Fermentation pH and Temperature Influence the Cryotolerance of Lactobacillus acidophilus RD758

Y. Wang1, G. Corrieu1 and C. Béal2

1 Institut National de la Recherche Agronomique and
2 Institut National Agronomique Paris-Grignon, Génie et Microbiologie des Procédés Alimentaires, 78850 Thiverval-Grignon, France

Corresponding author: C. Béal; e-mail: beal{at}grignon.inra.fr.

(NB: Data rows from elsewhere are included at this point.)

(* ===== verification/_CoqProject ===== *)
-Q . S2P
Prelude.v
Slice.v
GoString.v
Unicode.v
Regex.v
Errors.v
Messages.v
PyPrim.v
OrderedMap.v
Scalar.v
Strconv.v
GoPath.v
Meta.v
DepGen.v
Vfs.v
VfsInv.v
Hash.v
Machine.v
Lab.v
LabInv.v
Decode.v
LabConf.v
LabExt.v
Event.v
Screen.v
ScreenInv.v
ScreenText.v
Mux.v
MuxInv.v
StrOrder.v
Pool.v
Shlex.v
Json.v
Settings.v
K8sConf.v
SettingsInv.v
FloatInt.v
JsonInv.v
Base64.v
Params.v
Services.v
Emits.v
DockerConf.v
DockerApi.v
DockerPlugin.v
Docker.v
DockerMgr.v
DockerRec.v
DockerSim.v
DockerRun.v
DockerInv.v
K8sNet.v
K8sApi.v
K8s.v
K8sMgr.v
K8sRec.v
K8sLog.v
K8sInv.v
K8sDeploy.v
K8sBack.v
CliTable.v
CliLayout.v
CliJson.v
CliConsole.v
CliLines.v
CliArgs.v
CliUsage.v
CliCommands.v
CliExec.v
CliArchive.v
LabFolder.v
RealPath.v
SettingsFile.v
SettingsForm.v
CliApp.v
CliStart.v
CliInfo.v
CliRoot.v
CliStartInv.v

The effects of 3 fermentation temperatures (30, 37, and 42°C) and 3 fermentation pH (4.5, 5, and 6) on the cryotolerance of Lactobacillus acidophilus RD758 were studied in relation to their fatty acid composition. Cryotolerance was defined as the ability of the cells to recover their acidification activity after freezing and frozen storage at –20°C. Better cryotolerance was obtained in cells grown at 30°C or at pH 5; these cells showed no loss in acidification activity during freezing and a low rate of loss in acidification activity during frozen storage. On the other hand, cells grown at 42°C or at pH 4.5 displayed poor cryotolerance. The membrane fatty acid composition was analyzed and related to the cryotolerance using principal component analysis. The improved cryotolerance observed during the freezing step was associated with a high ratio of unsaturated to saturated fatty acids, a low C18:0 content, and high C16:0 and cyclic C19:0 relative concentrations. High resistance during frozen storage was related to a high cycC19:0 concentration. Finally, the low cryotolerance observed after fermentation at pH 4.5 was explained by a low C18:2 content.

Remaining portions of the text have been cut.